But, there may be 300,000 unemployed tech workers. While I also find it hard to believe none fit the bill, I believe most don't. So many are out of random bootcamps, self proclaimed programmers who can't solve fizzbuzz. I also have not seen any H1B in my career that is good and willing to take a 60% haircut. In my own company, they are the highest paid and are grumpy we are not paying more. They are all really good engineers too. Heck, when I was looking to move to the US, I refused tons of low paying jobs. When we opened up backend programming jobs, only a handful American citizens even applied. We hired one of them, while we needed 4. The rest didn't make it through the interview process. We also rejected tons of H1bs because they didnt make it through the process. Same salary range offered to H1Bs. And we are a fully remote. So I wonder where are these 300,000 unemployed tech workers.

Cut the fraud and it automatically becomes a decent program. Now, if one is entirely against the program of attracting foreign talent, thats a different discussion.


How do you know they are on par for the role if you are part of the program intended (by the detractors) to push down wages for everybody?

Seems that there is no way you could possibly determine that given the circumstances besides speculating about supply and demand.

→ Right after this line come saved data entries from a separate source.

Definition process_update_service (nHeight : Z) (tx : CTransaction) (newList : CDeterministicMNList) : res block_error CDeterministicMNList :=
  proTx ← or_reject (GetTxPayload TRANSACTION_PROVIDER_UPDATE_SERVICE unser_ProUpServTx tx) 100 bad_protx_payload;
  _ ← (if HasUniqueProperty newList (us_addr proTx) then
         match GetUniquePropertyMN newList (us_addr proTx) with
         | None => Abort
         | Some other => if bool_decide (proTxHash other <> us_proTxHash proTx) then reject 100 bad_protx_dup_addr else Ok tt
         end
       else Ok tt);
  match GetMN newList (us_proTxHash proTx) with
  | None => reject 100 bad_protx_hash
  | Some dmn =>
      let s := pdmnState dmn in
      let s := with_operator s (nRevocationReason s) (pubKeyOperator s) (us_addr proTx) (us_scriptOperatorPayout proTx) in
      let s := if IsBanned s && BLS_IsValid (pubKeyOperator s) && negb (hash_IsNull (keyIDVoting s)) && negb (hash_IsNull (keyIDOwner s))
               then Revive s nHeight else s in
      throws (UpdateMN newList (us_proTxHash proTx) s)
  end.

Definition process_update_registrar (nHeight : Z) (tx : CTransaction) (newList : CDeterministicMNList) : res block_error CDeterministicMNList :=
  proTx ← or_reject (GetTxPayload TRANSACTION_PROVIDER_UPDATE_REGISTRAR unser_ProUpRegTx tx) 100 bad_protx_payload;
  match GetMN newList (ur_proTxHash proTx) with
  | None => reject 100 bad_protx_hash
  | Some dmn =>
      let s := pdmnState dmn in
      let s := if bool_decide (pubKeyOperator s <> ur_pubKeyOperator proTx) then BanIfNotBanned (ResetOperatorFields s) nHeight else s in
      throws (UpdateMN newList (ur_proTxHash proTx) (with_registrar s (ur_pubKeyOperator proTx) (ur_keyIDVoting proTx) (ur_scriptPayout proTx)))
  end.

Definition process_update_revoke (nHeight : Z) (tx : CTransaction) (newList : CDeterministicMNList) : res block_error CDeterministicMNList :=
  proTx ← or_reject (GetTxPayload TRANSACTION_PROVIDER_UPDATE_REVOKE unser_ProUpRevTx tx) 100 bad_protx_payload;
  match GetMN newList (rev_proTxHash proTx) with
  | None => reject 100 bad_protx_hash
  | Some dmn =>
      let s := BanIfNotBanned (ResetOperatorFields (pdmnState dmn)) nHeight in
      throws (UpdateMN newList (rev_proTxHash proTx) (with_operator s (rev_nReason proTx) (pubKeyOperator s) (addr s) (scriptOperatorPayout s)))
  end.

(** The members from index [i] on; a bit that is not there is read outside of the vector. *)
Fixpoint punish_members (qc : CFinalCommitment) (i : nat) (members : list CDeterministicMN) (mnList : CDeterministicMNList) :
    res mn_error CDeterministicMNList :=
  match members with
  | [] => Ok mnList
  | member :: members =>
      if negb (HasMN mnList (proTxHash member)) then punish_members qc (S i) members mnList else
      match validMembers qc !! i with
      | None => Abort
      | Some true => punish_members qc (S i) members mnList
      | Some false =>
          penalty ← CalcPenalty mnList 66;
          mnList ← PoSePunish mnList (proTxHash member) penalty;
          punish_members qc (S i) members mnList
      end
  end.

Definition HandleQuorumCommitment (qc : CFinalCommitment) (pQuorumBaseBlockIndex : ptr) (mnList : CDeterministicMNList) : res mn_error CDeterministicMNList :=
  punish_members qc 0 (GetAllQuorumMembers (llmqType qc) pQuorumBaseBlockIndex) mnList.

Definition process_commitment (pindexPrev : ptr) (tx : CTransaction) (newList : CDeterministicMNList) : res block_error CDeterministicMNList :=
  qc ← or_reject (GetTxPayload TRANSACTION_QUORUM_COMMITMENT unser_CommitmentPayload tx) 100 bad_qc_payload;
  if commitment_IsNull (commitment qc) then Ok newList else
  llmq_params ← GetLLMQ llmqs (llmqType (commitment qc));
  let qcnHeight := s32 (qcTx_nHeight qc) in
  let quorumHeight := qcnHeight - Z.rem qcnHeight (dkgInterval llmq_params) + quorumIndex (commitment qc) in
  ancestor ← total (GetAncestor t pindexPrev quorumHeight);
  match ancestor with
  | None => reject 100 bad_qc_quorum_hash
  | Some p =>
      b ← total (deref t p);
      if bool_decide (Chain.blockHash b <> quorumHash (commitment qc)) then reject 100 bad_qc_quorum_hash
      else throws (HandleQuorumCommitment (commitment qc) p newList)
  end.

> How do you know they are on par for the role if you are part of the program intended (by the detractors) to push down wages for everybody?

Because they know their salary, and what is supposed to be for their role?

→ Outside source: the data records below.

(** Reading the list of a block caches lists and differences of the block and those before it only. *)
Definition caches_below (p : ptr) (m m' : CDeterministicMNManager) : Prop :=
  forall h, (forall p' b', (p' <= p)%nat -> t !! p' = Some b' -> Chain.blockHash b' <> h) ->
    mnListsCache m' !! h = mnListsCache m !! h /\ mnListDiffsCache m' !! h = mnListDiffsCache m !! h.

Lemma emplace_ne {K A} `{Countable K} (k k' : K) (x : A) (m : gmap K A) : k <> k' -> emplace k x m !! k' = m !! k'.
Proof. intros Hne. unfold emplace. destruct (m !! k); [done|]. by rewrite lookup_insert_ne. Qed.

Lemma emplace_list_below p b m l : t !! p = Some b -> caches_below p m (emplace_list m (Chain.blockHash b) l).
Proof. intros Hp h Hh. split; [|done]. apply emplace_ne. by apply (Hh p). Qed.

Lemma emplace_diff_below p b m d height : t !! p = Some b -> caches_below p m (emplace_diff m (Chain.blockHash b) d height).
Proof. intros Hp h Hh. split; [done|]. apply emplace_ne. by apply (Hh p). Qed.

Lemma caches_below_trans p q m m1 m2 : (q <= p)%nat -> caches_below p m m1 -> caches_below q m1 m2 -> caches_below p m m2.
Proof.
  intros Hle H1 H2 h Hh. destruct (H1 h Hh) as [E1 E2]. destruct (H2 h) as [F1 F2]; [intros p' b' Hp'; apply Hh; lia|]. by rewrite F1, F2.
Qed.

(** The walk back ends, and the differences on the way lead to the list of the block. *)
Lemma find_snapshot_spec G fuel : heap_wf t -> forall m p b acc, stored G m -> t !! p = Some b -> (p < fuel)%nat ->
  exists s ixs m' l, find_snapshot t fuel m (Some p) acc = Ok (s, ixs ++ acc, m') /\ stored G m' /\ mnListDiffsCache m ⊆ mnListDiffsCache m' /\
    tipIndex m' = tipIndex m /\ db_diffs m' = db_diffs m /\ db_snapshots m' = db_snapshots m /\ caches_below p m m' /\
    apply_diffs t m' ixs s = Ok l /\ ok_list G (Chain.blockHash b) l.
Proof.
  intros Hheap. induction fuel as [|fuel IH]; intros m p b acc Hst Hp Hf; [lia|]. cbn [find_snapshot]. unfold deref at 1. rewrite Hp. cbn [total mbind res_bind].
  destruct (mnListsCache m !! Chain.blockHash b) as [s|] eqn:E1.
  { exists s, [], m, s. split_and!; try done. by apply (st_lists G m Hst). }
  destruct (db_snapshots m !! Chain.blockHash b) as [s|] eqn:E2.
  { assert (ok_list G (Chain.blockHash b) s) as Hs by by apply (st_snapshots G m Hst). exists s, [], (emplace_list m (Chain.blockHash b) s), s.
    split_and!; try done; [by apply emplace_list_stored|by apply emplace_list_below]. }
  assert (forall m1 d height, stored G m1 -> mnListDiffsCache m ⊆ mnListDiffsCache m1 -> tipIndex m1 = tipIndex m -> db_diffs m1 = db_diffs m ->
    db_snapshots m1 = db_snapshots m -> caches_below p m m1 -> mnListDiffsCache m1 !! Chain.blockHash b = Some (d, height) ->
    exists s ixs m' l, find_snapshot t fuel m1 (pprev b) (p :: acc) = Ok (s, ixs ++ acc, m') /\ stored G m' /\ mnListDiffsCache m ⊆ mnListDiffsCache m' /\
      tipIndex m' = tipIndex m /\ db_diffs m' = db_diffs m /\ db_snapshots m' = db_snapshots m /\ caches_below p m m' /\
      apply_diffs t m' ixs s = Ok l /\ ok_list G (Chain.blockHash b) l) as Hgo.
  { intros m1 d height Hst1 Hsub1 Ht1 Hdb1 Hsn1 Hcb Hd. destruct (st_diffs G m1 Hst1 p b d height Hp Hd) as (q & c & Hq & Hc & Hlead).
    destruct (Hheap p b Hp) as [Hpar _]. rewrite Hq in Hpar. destruct Hpar as (c' & Hc' & Hlt & _).
    rewrite Hq. destruct (IH m1 q c (p :: acc) Hst1 Hc ltac:(lia)) as (s & ixs & m' & l & -> & Hst' & Hsub & Ht' & Hdb' & Hsn' & Hcb' & Hap & Hl).
    destruct (Hlead l Hl) as (l' & Hl' & Hok'). exists s, (ixs ++ [p]), m', l'. rewrite <- app_assoc. split_and!; try done; try congruence; [by etrans|apply (caches_below_trans p q m m1 m'); [lia|done..]|].
    erewrite apply_diffs_app; [by rewrite Hl'|done| |done]. eapply lookup_weaken; [exact Hd|done]. }
  destruct (mnListDiffsCache m !! Chain.blockHash b) as [[d height]|] eqn:E3; [by apply (Hgo m d height)|].
  destruct (db_diffs m !! Chain.blockHash b) as [d|] eqn:E4.
  - apply (Hgo _ d (Chain.nHeight b)); try done; [|apply emplace_subseteq|by apply emplace_diff_below|by apply emplace_self].
    apply emplace_diff_stored; [done|]. intros p' b' Hp' Hb'. apply (st_db G m Hst p' b' d Hp'). by rewrite Hb'.
  - destruct (st_none G m Hst p b Hp E2 E4) as [Hg Hg']. set (s := CDeterministicMNList_make (Chain.blockHash b) (-1) 0).
    assert (ok_list G (Chain.blockHash b) s) as Hs.
    { split_and!; [apply empty_wf|split; [cbn; lia|cbn; intros k x; by rewrite lookup_empty]|by rewrite Hg|done|cbn; lia]. }
    exists s, [], (emplace_list m (Chain.blockHash b) s), s. split_and!; try done; [by apply emplace_list_stored|by apply emplace_list_below].
Qed.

some people believe that mere presence of the program itself is driving the wages down which is… funny…


Well, the way program exists now, it's utilized by two kinds of companies:

1) Someone like Verizon that uses it for cheap labor

2) Someone like Netflix that wants to hire good engineers

The way the program works now (before those changes?), it's much easier for group 1 to fill its positions via staffing agencies overseas. That's true even if a company from group 2 already know who they want to hire, since it's a lottery system.

Would be easier if this were two different visas (or program got revamped in a way that it actually works as it's sold to public), but we can't have "Cheap Human Labor Visa" for various reasons.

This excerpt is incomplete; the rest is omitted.